10.1.24

Meditaciones: domingo de la 8.ª semana del tiempo ordinario (ciclo C)

La formación personal no se improvisa, requiere tiempo y dedicación. Necesitamos mantener siempre vivo el deseo de conocer mejor nuestra fe. Esta actitud abierta y joven solo se sostiene en el tiempo con humildad de corazón. Nunca somos completamente «maestros», porque continuamos siempre siendo «discípulos». Un buen maestro es el que no deja nunca de aprender; el mejor guía es aquel que mejor se deja guiar.

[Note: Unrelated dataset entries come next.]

Lemma property_wp v w :
  view_ok v → walk_ok v w → wp (property blob v w) (λ '(_, w'), advances v (offset w) w').
Proof.
  intros Hv Hw. pose proof Hw as [W1 W2 W3 W4].
  destruct (view_small v Hv) as (HS & _ & HR & _). unfold property.
  destruct (nodes w) as [|n above] eqn:E; [split; [done|simpl; lia]|]. inversion W2; subst.
  destruct (range_within (structure_size v) (offset w) 8) eqn:E8; bsimpl; [|split; [done|simpl; lia]].
  apply range_within_spec in E8. destruct HR as (R1 & R2 & R3).
  eapply wp_bind; [apply read_be32_wp; unfold readable; lia|]. intros length_ Hl.
  eapply wp_bind; [apply read_be32_wp; unfold readable; lia|]. intros name_offset Hno.
  cbv beta in *. rewrite !(u64_small (offset w + 8)) by (unfold in_u64; lia).
  destruct (range_within (structure_size v) (offset w + 8) length_) eqn:El; bsimpl;
    [|split; [done|simpl; lia]].
  apply range_within_spec in El.
  eapply wp_bind; [apply property_name_wp; [done|lia]|]. intros [e p] Hp.
  apply wp_on_ok; [split; [done|simpl; lia]|]. intros ->.
  eapply wp_bind; [apply record_property_wp; [done|by apply Hp|unfold readable; lia|done]|].
  intros [e' [n' info']] [Hn' Hi'].
  rewrite !(u64_small (offset w + 8 + length_)) by (unfold in_u64; lia).
  pose proof (align4_spec (offset w + 8 + length_) ltac:(lia)).
  assert (advances v (offset w) (mk_walk (align4 (offset w + 8 + length_)) (n' :: above)
    (saw_root w) info')) as Hadv.
  { split; [|simpl; lia]. split; simpl in *; [lia| |done|done]. by constructor. }
  apply wp_on_ok; intros _; exact Hadv.
Qed.

Lemma structure_from_wp fuel v w :
  view_ok v → walk_ok v w → Z.max 0 (structure_size v - offset w) < Z.of_nat fuel →
  wp (structure_from blob fuel v w) (λ '(_, info), boot_good info).
Proof.
  intros Hv. revert w. destruct (view_small v Hv) as (HS & _ & HR & _).
  induction fuel as [|fuel IH]; intros w Hw Hf; [lia|]. cbn [structure_from].
  pose proof Hw as [W1 W2 W3 W4]. destruct HR as (R1 & R2 & R3).
  destruct (range_within (structure_size v) (offset w) 4) eqn:E4; bsimpl; [|done].
  apply range_within_spec in E4.
  eapply wp_bind; [apply read_be32_wp; unfold readable; lia|]. intros token _.
  rewrite !(u64_small (offset w + 4)) by (unfold in_u64; lia).
  set (w1 := mk_walk (offset w + 4) (nodes w) (saw_root w) (boot w)).
  assert (walk_ok v w1) as Hw1 by (split; try done; simpl; lia).
  assert (∀ m, wp m (λ '(_, w'), advances v (offset w1) w') →
    wp (let* (error, w) := m in on_ok error (boot w) (structure_from blob fuel v w))
      (λ '(_, info), boot_good info)) as Hk.
  { intros m Hm. eapply wp_bind; [exact Hm|]. intros [e w'] [Hw' Ho']. simpl in Ho'.
    apply wp_on_ok; [intros _; apply Hw'|]. intros _. apply IH; [done|lia]. }
  case_if; [apply Hk, begin_node_wp; [done|done|simpl; lia]|].
  case_if; [by apply Hk, end_node_wp|]. case_if; [by apply Hk, property_wp|].
  case_if; [apply IH; [done|simpl; lia]|]. by case_if.
Qed.
End Safety.

Lemma dtb_parse_wp address blob :
  FDT_HEADER_SIZE <= Z.of_nat (length blob) →
  (∀ n, declared_size blob = Done n → n <= Z.of_nat (length blob)) →
  wp (dtb_parse (Some (address, blob))) (λ '(_, info), boot_good info).
Proof.
  intros HL Hd. unfold dtb_parse.
  eapply wp_bind; [apply validate_header_wp; [unfold readable; lia|done]|].
  intros [e [v|]] Hv; [|exact boot_good_zero]. destruct Hv as [-> Hv].
  assert (boot_good (with_dtb address (total_size v) boot_info_zero)) as Hi
    by (pose proof boot_good_zero as []; by split).
  pose proof (vo_reservation _ _ Hv) as [R1 R2].
  eapply wp_bind; [apply reservations_wp; [done|lia|lia|done]|].
  intros [e info] Hinfo. apply wp_on_ok; [done|]. intros _.
  destruct (view_small _ v Hv) as (HS & _).
  apply structure_from_wp; [done| |simpl; lia].
  split; simpl; [lia|constructor|lia|done].
Qed.
(** What [list_remove] writes. *)
Lemma remove_fields m S node prev next :
  separate S → node ∈ S → prev ∈ S → next ∈ S → node ≠ prev → node ≠ next →
  get_prev m node = prev → get_next m node = next →
  let m' := list_remove node m in
  (∀ a, a ∈ S → get_next m' a = if decide (a = node) then node
                                else if decide (a = prev) then next else get_next m a) ∧
  (∀ a, a ∈ S → get_prev m' a = if decide (a = node) then node
                                else if decide (a = next) then prev else get_prev m a).
Proof.
  intros [Hu Hs] Hnode Hprev Hnext Hnp Hnn Ep En.
  assert (∀ a, a ∈ S → ∀ b, b ∈ S → a ≠ b → apart a b) as Ha by eauto.
  unfold list_remove, list_init. cbv zeta. rewrite Ep, En.
  rewrite get_next_set_next by eauto. rewrite decide_False, En by done.
  rewrite get_prev_set_next, Ep by eauto.
  split; intros a HaS.
  - rewrite get_next_set_next by eauto. rewrite get_next_set_prev by eauto.
    rewrite get_next_set_prev by eauto. rewrite get_next_set_next by eauto.
    repeat case_decide; congruence.
  - rewrite get_prev_set_next by eauto. rewrite get_prev_set_prev by eauto.
    rewrite get_prev_set_prev by eauto. rewrite get_prev_set_next by eauto.
    repeat case_decide; congruence.
Qed.

(** The node after a segment's start. *)
Definition first (l : list Z) (z : Z) : Z := match l with [] => z | y :: _ => y end.

Lemma segment_first m x l z : segment m x l z → get_next m x = first l z.
Proof. destruct l; [by intros [? _]|by intros [[? _] _]]. Qed.

Lemma remove_dlist m head l1 node l2 :
  dlist m head (l1 ++ node :: l2) →
  dlist (list_remove node m) head (l1 ++ l2) ∧ dlist (list_remove node m) node [].
Proof.
  intros [Hs Hnd Hsep]. apply segment_app in Hs as [Hs1 Hs2].
  pose proof (segment_last _ _ _ _ Hs1) as [_ Ep]. pose proof (segment_first _ _ _ _ Hs2) as En.
  set (prev := List.last l1 head) in *. set (next := first l2 head) in *.
  pose proof (last_elem l1 head) as Hlast. fold prev in Hlast.
  assert (NoDup (head :: l1 ++ l2) ∧ node ∉ head :: l1 ++ l2) as [Hnd' Hni].
  { rewrite (Permutation_app_comm l1 (node :: l2)) in Hnd. simpl in Hnd.
    rewrite (Permutation_swap node head) in Hnd. apply NoDup_cons in Hnd as [H1 H2].
    rewrite (Permutation_app_comm l2 l1) in H1, H2. done. }
  assert (next ∈ head :: l2) as Hfirst by (unfold next; destruct l2; set_solver).
  assert (node ≠ prev ∧ node ≠ next) as [Hnp Hnn] by (split; intros ->; set_solver).
  destruct (remove_fields m (head :: l1 ++ node :: l2) node prev next) as [Hn Hp];
    [done|set_solver|set_solver|set_solver|done|done|done|done|].
  assert (NoDup (head :: l1)) as Hnd1.
  { rewrite app_comm_cons in Hnd'. by apply NoDup_app in Hnd' as [H _]. }
  assert (∀ a, a ∈ l1 → a ∉ head :: l2) as Hdis.
  { intros a Ha1 Ha2. apply NoDup_cons in Hnd' as [Hh Hnd'']. apply elem_of_cons in Ha2 as [->|Ha2].
    - apply Hh, elem_of_app. by left.
    - apply NoDup_app in Hnd'' as (_ & H & _). by apply (H a). }
  assert (segment (list_remove node m) head l1 next) as Hs1'.
  { apply (segment_redirect m _ head l1 node next); try done.
    - intros Hin. by apply (Hdis next).
    - intros a Ha. rewrite Hn, decide_False by (set_solver || (intros ->; set_solver)). done.
    - intros a Ha. rewrite Hp, !decide_False; [done| | |set_solver]; intros ->; [|set_solver].
      by apply (Hdis next).
    - rewrite Hp, decide_False, decide_True; [done|done|done|set_solver]. }
  split; [split|split].
  - destruct l2 as [|y l2]; [by rewrite app_nil_r|]. apply segment_app. split; [exact Hs1'|].
    destruct Hs2 as [_ Hs2]. apply (segment_frame m); [| |exact Hs2].
    + intros a Ha. rewrite Hn, !decide_False; [done| | |set_solver]; intros ->; [|set_solver].
      apply elem_of_cons in Hlast as [E|Hl]; [|apply (Hdis _ Hl); by right].
      rewrite E in Ha. apply NoDup_cons in Hnd' as [Hh _]. apply Hh, elem_of_app. by right.
    + intros a Ha. apply NoDup_cons in Hnd' as [Hh Hnd''].
      apply NoDup_app in Hnd'' as (_ & _ & Hy). apply NoDup_cons in Hy as [Hy _].
      rewrite Hp, !decide_False; [done| | |set_solver].
      * change next with y. intros ->. apply elem_of_app in Ha as [Ha|Ha%list_elem_of_singleton].
        -- by apply Hy.
        -- subst. apply Hh, elem_of_app. right. by left.
      * intros ->. set_solver.
  - done.
  - eapply separate_sub; [|exact Hsep]. set_solver.
  - split; [rewrite Hn, decide_True; set_solver|rewrite Hp, decide_True; set_solver].
  - apply NoDup_singleton.
  - eapply separate_sub; [|exact Hsep]. set_solver.
Qed.

(** ** Frames *)

(** The bytes of the nodes in [nodes]. *)
Definition in_nodes (nodes : list Z) (a : Z) : Prop := ∃ n, n ∈ nodes ∧ n <= a < n + 16.

Lemma dlist_frame m m' head l :
  same_on (in_nodes (head :: l)) m m' → dlist m head l → dlist m' head l.
Proof.
  intros Hm [Hs Hn Hp]. split; [|done|done]. apply (segment_frame m); [| |done].
  - intros a Ha. apply load64_ext. intros b Hb. apply Hm. exists a. split; [done|lia].
  - intros a Ha. apply load64_ext. intros b Hb. apply Hm. exists a. split; [set_solver|lia].
Qed.

Lemma load8_set_prev m x v b :
  ¬ (x <= b < x + 16) → load8 (set_prev m x v) b = load8 m b.
Proof. intros Hb. apply load8_store64_out. lia. Qed.
Lemma load8_set_next m x v b :
  ¬ (x <= b < x + 16) → load8 (set_next m x v) b = load8 m b.
Proof. intros Hb. apply load8_store64_out. lia. Qed.

Lemma push_back_frame m head l node b :
  dlist m head l → node ∉ head :: l → separate (node :: head :: l) →
  ¬ in_nodes (node :: head :: l) b → load8 (list_push_back head node m) b = load8 m b.
Proof.
  intros [Hs Hnd _] Hnode [Hu Hsep] Hb. pose proof (segment_last _ _ _ _ Hs) as [_ Hprev].
  pose proof (last_elem l head) as Hlast.
  assert (∀ n, n ∈ node :: head :: l → ¬ (n <= b < n + 16)) as Hout.
  { intros n Hn Hr. apply Hb. by exists n. }
  unfold list_push_back, list_insert_before. cbv zeta. rewrite Hprev.
  rewrite get_prev_set_next, get_prev_set_prev, decide_False, Hprev; cycle 1.
  - intros ->. apply Hnode. by left.
  - apply Hu. by right.
  - intros Hne. apply Hsep; set_solver.
  - intros Hne. apply Hsep; set_solver.
  - by rewrite load8_set_prev, !load8_set_next, load8_set_prev by (apply Hout; set_solver).
Qed.

Lemma remove_frame m head l1 node l2 b :
  dlist m head (l1 ++ node :: l2) →
  ¬ in_nodes (head :: l1 ++ node :: l2) b → load8 (list_remove node m) b = load8 m b.
Proof.
  intros [Hs Hnd [Hu Hsep]] Hb. apply segment_app in Hs as [Hs1 Hs2].
  pose proof (segment_last _ _ _ _ Hs1) as [_ Ep]. pose proof (segment_first _ _ _ _ Hs2) as En.
  pose proof (last_elem l1 head) as Hlast.
  assert (first l2 head ∈ head :: l2) as Hfirst by (destruct l2; set_solver).
  assert (∀ n, n ∈ head :: l1 ++ node :: l2 → ¬ (n <= b < n + 16)) as Hout.
  { intros n Hn Hr. apply Hb. by exists n. }
  assert (node ≠ List.last l1 head) as Hne.
  { intros E. rewrite <- E in Hlast. rewrite app_comm_cons in Hnd.
    apply NoDup_app in Hnd as (_ & H & _). apply (H node Hlast). by left. }
  unfold list_remove, list_init. cbv zeta. rewrite Ep, En.
  rewrite get_next_set_next, decide_False, En; cycle 1; [done|apply Hu; set_solver|..].
  { intros Hn. apply Hsep; set_solver. }
  by rewrite load8_set_next, !load8_set_prev, load8_set_next by (apply Hout; set_solver).
Qed.

(** * Histories of a list *)

Inductive list_op := PushBack (node : Z) | Remove (node : Z).

Definition run_list_op (head : Z) (o : list_op) (m : memory) : memory :=
  match o with
  | PushBack node => list_push_back head node m
  | Remove node => list_remove node m
  end.

(** The abstract list, [None] for a node pushed twice or removed when absent. *)
Definition list_step (o : list_op) (l : list Z) : option (list Z) :=
  match o with
  | PushBack node => if decide (node ∈ l) then None else Some (l ++ [node])
  | Remove node => if decide (node ∈ l) then Some (List.remove Z.eq_dec node l) else None
  end.

Fixpoint list_run (ops : list list_op) (l : list Z) : option (list Z) :=
  match ops with
  | [] => Some l
  | o :: ops => match list_step o l with Some l => list_run ops l | None => None end
  end.

Definition op_node (o : list_op) : Z := match o with PushBack n => n | Remove n => n end.

Lemma remove_middle (l1 l2 : list Z) x :
  x ∉ l1 → x ∉ l2 → List.remove Z.eq_dec x (l1 ++ x :: l2) = l1 ++ l2.
Proof.
  intros H1 H2. rewrite remove_app, remove_cons.
  rewrite !notin_remove by (by rewrite <- list_elem_of_In). done.
Qed.

Lemma list_op_refines m head l pool o l' :
  dlist m head l → (∀ x, x ∈ l → x ∈ pool) → head ∉ pool → separate (head :: pool) →
  op_node o ∈ pool → list_step o l = Some l' →
  dlist (run_list_op head o m) head l' ∧ (∀ x, x ∈ l' → x ∈ pool).
Proof.
  intros Hd Hsub Hh Hsep Ho. destruct o as [n|n]; simpl in *; case_decide as Hn; try done;
    intros [= <-].
  - split; [|set_solver]. apply push_back_dlist; [done| |].
    + apply not_elem_of_cons. split; [by intros ->|done].
    + eapply separate_sub; [|exact Hsep]. set_solver.
  - apply list_elem_of_split in Hn as (l1 & l2 & ->).
    pose proof (dl_nodup _ _ _ Hd) as Hnd. apply NoDup_cons in Hnd as [_ Hnd].
    rewrite (Permutation_app_comm l1) in Hnd. simpl in Hnd. apply NoDup_cons in Hnd as [Hnd _].
    rewrite remove_middle by set_solver. split; [by apply remove_dlist|]. set_solver.
Qed.
(* ===== verification/HeapThms.v ===== *)
(** The guarantees of [kmalloc] and [kfree] over the whole heap: new objects are
    aligned, zeroed and disjoint from every object in use, frees undo them, and
    pages come from and go back to the page allocator. *)
From S2P Require Import Prelude Machine Runtime PageAlloc KList Log HeapSpec Heap HeapProps.

Section Heap.
Context (classes heap_lock : Z).
Abbreviation heap_inv := (heap_inv classes heap_lock).
Abbreviation heap_rep := (heap_rep classes heap_lock).

(** ** Steps that leave the heap's structure alone *)

Lemma lock_step s F H v :
  heap_inv s F H → heap_inv (set_mem (store_le (mem s) heap_lock 4 v) s) F H.
Proof.
  intros Hi. apply (heap_inv_frame _ _ s); [done|by split|].
  intros a Ha. apply load8_store_le_out. intros Hr. destruct Ha as [Ha|(p & Hp & Ha)].
  - pose proof (hi_layout _ _ _ _ _ Hi). unfold in_classes in Ha. lia.
  - apply (hi_static _ _ _ _ _ Hi p a Hp); [|done]. right. unfold in_lock. lia.
Qed.

Lemma irq_step s s' F H :
  heap_inv s F H → mem s' = mem s → same_vars s s' → heap_inv s' F H.
Proof. intros Hi Hm Hv. apply (heap_inv_frame _ _ s); [done|done|]. by rewrite Hm. Qed.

Muchos de aquellos «guías ciegos» (Mt 23,16), por tanto, son quienes, desconociendo sus propios límites, piensan que nadie puede enseñarles algo nuevo. Al final de su vida, lo explicaba san Josemaría diciendo: «Nosotros nunca decimos basta. Nuestra formación no termina nunca: todo lo que habéis recibido hasta ahora es fundamento para lo que vendrá después» (San Josemaría, Notas de una reunión familiar, 18-VI-1972.). Sobre todo, nunca podemos dar por acabada la acción progresiva del Espíritu Santo en nuestra alma, que busca identificarla con el modo de ser de Jesucristo.